» **Task details**: Only one stretch of the data is wanted: the line containing "session state machine, the", the line containing "Module Str.", and every line between them, copied exactly.
═══ Records provided ═══
(** * FocusFlow: the focus-session analytics engine of [v3.py] and [v4.py]

    A shallow embedding of the content analyzer (domain extraction, keyword
    derivation, relevance classification) and of the window monitor (the
    session state machine, the per-classification statistics and the focus
    score), followed by the properties of the specification.

    Conventions of the embedding.
    - [datetime] values are integers (microseconds since the epoch) and
      [timedelta] values are integers (microseconds): Python computes both
      exactly.
    - Python floats (relevance scores, the focus score) are exact rationals.
    - Text is 7-bit ASCII: [str.lower], [\s], [\w] and [[a-z]] are given on
      the ASCII range; a character outside it has no case and is in none of
      these classes.
    - A keyword list holds JSON values: an array read from a reply is kept as
      it is, whatever its elements.
    - An [Activity] is a value.  The code shares one object between
      [current_activity] and the two lists it is appended to, from the
      [append] until [current_activity] is replaced later in the same call of
      [process_window_change]; in the sequences of calls considered here
      ([process_all], [call_all]) a raise ends the sequence, so that no later
      call sees the shared object.
    - Every call of [datetime.now()] is an explicit argument of the operation
      that makes it; every reply of the inference service is an explicit
      argument of the method that asks for it. *)

From Stdlib Require Import ZArith QArith Qminmax Lqa Lia Ascii String List Permutation.
From stdpp Require Import base option list gmap strings.
From Stdlib Require Import DecimalString.

Local Open Scope string_scope.
Local Open Scope list_scope.

(** ** Python string primitives *)

Module Str.

Definition is_upper (c : ascii) : bool :=
  let n := N_of_ascii c in ((65 <=? n) && (n <=? 90))%N.

Definition is_lower (c : ascii) : bool :=
  let n := N_of_ascii c in ((97 <=? n) && (n <=? 122))%N.

Definition is_digit (c : ascii) : bool :=
  let n := N_of_ascii c in ((48 <=? n) && (n <=? 57))%N.

(** [\s]: tab, line feed, vertical tab, form feed, carriage return, the four
    separators 28..31 and the space. *)
Definition is_space (c : ascii) : bool :=
  let n := N_of_ascii c in
  (((9 <=? n) && (n <=? 13)) || ((28 <=? n) && (n <=? 32)))%N.

(** [\w]: letters, digits and the underscore. *)
Definition is_word (c : ascii) : bool :=
  is_upper c || is_lower c || is_digit c || Ascii.eqb c "_".

Definition lower_char (c : ascii) : ascii :=
  if is_upper c then ascii_of_N (N_of_ascii c + 32) else c.

Definition upper_char (c : ascii) : ascii :=
  if is_lower c then ascii_of_N (N_of_ascii c - 32) else c.

(** [s.lower()] *)
Fixpoint lower (s : string) : string :=
  match s with
  | EmptyString => EmptyString
  | String c s' => String (lower_char c) (lower s')
  end.

(** [s.upper()] *)
Fixpoint upper (s : string) : string :=
  match s with
  | EmptyString => EmptyString
  | String c s' => String (upper_char c) (upper s')
  end.

(** [s.lstrip()], [s.rstrip()] and [s.strip()] *)
Fixpoint lstrip (s : string) : string :=
  match s with
  | EmptyString => EmptyString
  | String c s' => if is_space c then lstrip s' else s
  end.

Fixpoint rstrip (s : string) : string :=
  match s with
  | EmptyString => EmptyString
  | String c s' =>
      match rstrip s' with
      | EmptyString => if is_space c then EmptyString else String c EmptyString
      | r => String c r
      end
  end.

Definition strip (s : string) : string := rstrip (lstrip s).

(** [needle in hay] *)
Fixpoint contains (needle hay : string) : bool :=
  String.prefix needle hay
  || match hay with
     | EmptyString => false
     | String _ hay' => contains needle hay'
     end.

(** [s[:n]] *)
Definition take (n : nat) (s : string) : string := String.substring 0 n s.

(** [all(p(c) for c in s)] *)
Fixpoint all_chars (p : ascii -> bool) (s : string) : bool :=
  match s with
  | EmptyString => true
  | String c s' => p c && all_chars p s'
  end.

(** Letters and digits; the characters of a lower-cased [\w+] token. *)
Definition is_alnum (c : ascii) : bool := is_upper c || is_lower c || is_digit c.
Definition is_lower_word (c : ascii) : bool :=
  is_lower c || is_digit c || Ascii.eqb c "_".

(** The maximal runs of characters satisfying [p], left to right; [acc] is
    the run being read. *)
Definition flush (acc : string) : list string :=
  match acc with
  | EmptyString => []
  | _ => [acc]
  end.

Fixpoint runs_from (p : ascii -> bool) (acc s : string) : list string :=
  match s with
  | EmptyString => flush acc
  | String c s' =>
      if p c then runs_from p (acc +:+ String c EmptyString) s'
      else flush acc ++ runs_from p EmptyString s'
  end.

Definition runs (p : ascii -> bool) (s : string) : list string :=
  runs_from p EmptyString s.

(** [s.split()] *)
Definition split (s : string) : list string :=
  runs (fun c => negb (is_space c)) s.

(** [re.findall(r'\w+', s)] *)
Definition findall_word (s : string) : list string := runs is_word s.

(** [', '.join(l)] and the like *)
Fixpoint join (sep : string) (l : list string) : string :=
  match l with
  | [] => EmptyString
  | [x] => x
  | x :: l' => x +:+ sep +:+ join sep l'
  end.

End Str.

(** ** Regular expressions: the fragment of [re] the analyzer uses

    A backtracking matcher in continuation-passing style, with Python's
    order of alternatives: a greedy repetition first takes as much as it can
    and gives characters back one at a time.  [ic] is [re.IGNORECASE]. *)

Module Re.

Inductive regex : Type :=
| Lit (s : string)                          (* literal text *)
| Plus (p : ascii -> bool)                  (* [..]+ *)
| Rep (p : ascii -> bool) (lo hi : nat)     (* [..]{lo,hi} *)
| Cat (r1 r2 : regex)
| Group (r : regex).                        (* ( .. ), group 1 *)

Definition char_eq (ic : bool) (a b : ascii) : bool :=
  if ic then Ascii.eqb (Str.lower_char a) (Str.lower_char b) else Ascii.eqb a b.

Definition in_class (ic : bool) (p : ascii -> bool) (c : ascii) : bool :=
  p c || (ic && (p (Str.lower_char c) || p (Str.upper_char c))).

Section Matcher.
Context {A : Type}.
Variable ic : bool.

(** The continuation receives the rest of the subject and group 1. *)
Definition cont : Type := string -> option string -> option A.

Fixpoint lit (l s : string) : option string :=
  match l, s with
  | EmptyString, _ => Some s
  | String a l', String b s' => if char_eq ic a b then lit l' s' else None
  | String _ _, EmptyString => None
  end.

Fixpoint plus (p : ascii -> bool) (s : string) (k : string -> option A) : option A :=
  match s with
  | EmptyString => None
  | String c s' =>
      if in_class ic p c then
        match plus p s' k with
        | Some a => Some a
        | None => k s'
        end
      else None
  end.

Fixpoint rep (p : ascii -> bool) (lo hi : nat) (s : string) (k : string -> option A)
  : option A :=
  let stop := if Nat.eqb lo 0 then k s else None in
  match hi with
  | O => stop
  | S hi' =>
      match s with
      | EmptyString => stop
      | String c s' =>
          if in_class ic p c then
            match rep p (Nat.pred lo) hi' s' k with
            | Some a => Some a
            | None => stop
            end
          else stop
      end
  end.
═══
» **Exercise result**:
    session state machine, the per-classification statistics and the focus
    score), followed by the properties of the specification.

    Conventions of the embedding.
    - [datetime] values are integers (microseconds since the epoch) and
      [timedelta] values are integers (microseconds): Python computes both
      exactly.
    - Python floats (relevance scores, the focus score) are exact rationals.
    - Text is 7-bit ASCII: [str.lower], [\s], [\w] and [[a-z]] are given on
      the ASCII range; a character outside it has no case and is in none of
      these classes.
    - A keyword list holds JSON values: an array read from a reply is kept as
      it is, whatever its elements.
    - An [Activity] is a value.  The code shares one object between
      [current_activity] and the two lists it is appended to, from the
      [append] until [current_activity] is replaced later in the same call of
      [process_window_change]; in the sequences of calls considered here
      ([process_all], [call_all]) a raise ends the sequence, so that no later
      call sees the shared object.
    - Every call of [datetime.now()] is an explicit argument of the operation
      that makes it; every reply of the inference service is an explicit
      argument of the method that asks for it. *)

From Stdlib Require Import ZArith QArith Qminmax Lqa Lia Ascii String List Permutation.
From stdpp Require Import base option list gmap strings.
From Stdlib Require Import DecimalString.

Local Open Scope string_scope.
Local Open Scope list_scope.

(** ** Python string primitives *)

Module Str.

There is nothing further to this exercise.